● DATA FOR PROCESSING
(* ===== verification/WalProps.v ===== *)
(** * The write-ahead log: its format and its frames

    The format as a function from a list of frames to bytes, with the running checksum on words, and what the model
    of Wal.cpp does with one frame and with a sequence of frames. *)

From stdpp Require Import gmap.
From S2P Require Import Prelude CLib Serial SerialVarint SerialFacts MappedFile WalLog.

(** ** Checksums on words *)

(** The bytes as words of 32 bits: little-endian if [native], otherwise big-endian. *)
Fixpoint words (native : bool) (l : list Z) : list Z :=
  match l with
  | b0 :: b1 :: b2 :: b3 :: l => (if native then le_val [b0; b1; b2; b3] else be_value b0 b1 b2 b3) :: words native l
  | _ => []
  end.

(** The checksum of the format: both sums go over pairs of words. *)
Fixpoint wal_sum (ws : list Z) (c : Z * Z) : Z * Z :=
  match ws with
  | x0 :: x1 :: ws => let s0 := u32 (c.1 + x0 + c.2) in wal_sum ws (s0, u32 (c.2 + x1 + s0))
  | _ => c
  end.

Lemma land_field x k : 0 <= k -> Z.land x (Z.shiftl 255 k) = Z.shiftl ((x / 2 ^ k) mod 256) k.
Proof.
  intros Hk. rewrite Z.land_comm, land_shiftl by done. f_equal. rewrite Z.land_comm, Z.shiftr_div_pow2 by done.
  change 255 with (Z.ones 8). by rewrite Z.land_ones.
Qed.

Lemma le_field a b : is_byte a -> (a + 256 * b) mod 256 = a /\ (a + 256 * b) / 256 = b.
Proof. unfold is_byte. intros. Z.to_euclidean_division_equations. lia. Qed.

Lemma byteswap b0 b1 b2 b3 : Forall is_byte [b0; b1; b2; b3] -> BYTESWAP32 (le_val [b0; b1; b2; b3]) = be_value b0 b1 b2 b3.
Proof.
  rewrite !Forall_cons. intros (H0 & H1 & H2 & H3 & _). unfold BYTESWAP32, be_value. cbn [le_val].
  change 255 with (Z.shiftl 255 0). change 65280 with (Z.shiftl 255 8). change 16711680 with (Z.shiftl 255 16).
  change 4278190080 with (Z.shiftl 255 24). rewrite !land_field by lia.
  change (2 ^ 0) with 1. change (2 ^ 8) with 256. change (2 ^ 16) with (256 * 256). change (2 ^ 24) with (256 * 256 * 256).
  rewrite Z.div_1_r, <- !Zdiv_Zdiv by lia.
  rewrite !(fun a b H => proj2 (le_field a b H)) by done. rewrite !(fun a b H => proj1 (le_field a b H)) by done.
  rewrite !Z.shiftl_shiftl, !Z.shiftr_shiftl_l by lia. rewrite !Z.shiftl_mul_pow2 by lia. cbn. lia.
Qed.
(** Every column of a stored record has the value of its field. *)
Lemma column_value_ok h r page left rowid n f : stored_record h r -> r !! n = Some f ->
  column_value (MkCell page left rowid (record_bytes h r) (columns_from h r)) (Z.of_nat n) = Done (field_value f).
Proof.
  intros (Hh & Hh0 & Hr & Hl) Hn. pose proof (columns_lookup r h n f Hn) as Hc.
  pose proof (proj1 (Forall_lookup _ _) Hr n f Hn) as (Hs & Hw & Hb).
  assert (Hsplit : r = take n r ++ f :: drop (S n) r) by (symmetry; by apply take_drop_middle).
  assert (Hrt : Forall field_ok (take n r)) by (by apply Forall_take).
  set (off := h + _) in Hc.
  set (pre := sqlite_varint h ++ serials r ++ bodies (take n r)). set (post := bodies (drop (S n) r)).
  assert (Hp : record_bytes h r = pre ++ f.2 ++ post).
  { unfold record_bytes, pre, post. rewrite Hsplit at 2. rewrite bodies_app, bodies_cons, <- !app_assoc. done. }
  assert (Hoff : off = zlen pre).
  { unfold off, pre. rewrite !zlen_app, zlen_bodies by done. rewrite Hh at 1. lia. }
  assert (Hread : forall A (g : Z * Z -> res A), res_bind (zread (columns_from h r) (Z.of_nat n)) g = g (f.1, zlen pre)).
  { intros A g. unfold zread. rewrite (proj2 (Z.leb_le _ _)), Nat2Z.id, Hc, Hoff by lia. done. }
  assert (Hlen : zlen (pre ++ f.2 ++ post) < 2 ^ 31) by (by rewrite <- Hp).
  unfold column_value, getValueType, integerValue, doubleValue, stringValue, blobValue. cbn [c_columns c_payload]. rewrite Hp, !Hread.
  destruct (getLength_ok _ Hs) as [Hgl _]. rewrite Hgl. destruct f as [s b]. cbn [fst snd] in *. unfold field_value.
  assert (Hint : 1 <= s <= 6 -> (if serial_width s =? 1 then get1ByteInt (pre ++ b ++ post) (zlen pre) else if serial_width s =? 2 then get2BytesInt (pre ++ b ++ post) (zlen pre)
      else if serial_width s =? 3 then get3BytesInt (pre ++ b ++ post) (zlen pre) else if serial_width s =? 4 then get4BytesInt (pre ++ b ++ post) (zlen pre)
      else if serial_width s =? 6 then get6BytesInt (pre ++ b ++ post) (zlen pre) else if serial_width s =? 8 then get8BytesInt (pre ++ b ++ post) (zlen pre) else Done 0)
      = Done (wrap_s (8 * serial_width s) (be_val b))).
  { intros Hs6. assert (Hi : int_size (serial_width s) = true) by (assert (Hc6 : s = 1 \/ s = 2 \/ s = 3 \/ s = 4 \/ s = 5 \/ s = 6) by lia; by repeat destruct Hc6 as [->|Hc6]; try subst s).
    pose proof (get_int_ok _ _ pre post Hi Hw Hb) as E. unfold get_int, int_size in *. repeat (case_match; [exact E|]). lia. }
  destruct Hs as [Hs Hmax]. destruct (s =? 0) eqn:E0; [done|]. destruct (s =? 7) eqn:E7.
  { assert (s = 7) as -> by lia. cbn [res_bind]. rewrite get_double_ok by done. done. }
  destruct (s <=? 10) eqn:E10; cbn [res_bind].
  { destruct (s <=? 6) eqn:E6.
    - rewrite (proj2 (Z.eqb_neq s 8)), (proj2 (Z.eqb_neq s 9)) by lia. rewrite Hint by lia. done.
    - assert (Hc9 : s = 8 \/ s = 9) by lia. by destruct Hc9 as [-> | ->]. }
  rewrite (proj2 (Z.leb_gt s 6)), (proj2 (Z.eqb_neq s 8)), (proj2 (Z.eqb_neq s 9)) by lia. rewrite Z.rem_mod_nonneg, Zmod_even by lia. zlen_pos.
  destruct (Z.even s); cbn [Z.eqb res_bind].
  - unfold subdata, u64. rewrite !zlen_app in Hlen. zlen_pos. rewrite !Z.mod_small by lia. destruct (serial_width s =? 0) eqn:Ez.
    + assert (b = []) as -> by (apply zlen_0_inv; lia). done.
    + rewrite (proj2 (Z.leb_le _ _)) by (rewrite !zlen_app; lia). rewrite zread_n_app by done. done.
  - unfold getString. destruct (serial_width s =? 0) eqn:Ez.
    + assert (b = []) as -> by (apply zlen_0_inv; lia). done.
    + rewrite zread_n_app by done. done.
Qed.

● ASSIGNMENT
From the data above, output exactly the lines between the one containing "set (off := h + _) in Hc." and the one containing "intros A g.", counting both of them.

● WRITTEN SOLUTION
  set (off := h + _) in Hc.
  set (pre := sqlite_varint h ++ serials r ++ bodies (take n r)). set (post := bodies (drop (S n) r)).
  assert (Hp : record_bytes h r = pre ++ f.2 ++ post).
  { unfold record_bytes, pre, post. rewrite Hsplit at 2. rewrite bodies_app, bodies_cons, <- !app_assoc. done. }
  assert (Hoff : off = zlen pre).
  { unfold off, pre. rewrite !zlen_app, zlen_bodies by done. rewrite Hh at 1. lia. }
  assert (Hread : forall A (g : Z * Z -> res A), res_bind (zread (columns_from h r) (Z.of_nat n)) g = g (f.1, zlen pre)).
  { intros A g. unfold zread. rewrite (proj2 (Z.leb_le _ _)), Nat2Z.id, Hc, Hoff by lia. done. }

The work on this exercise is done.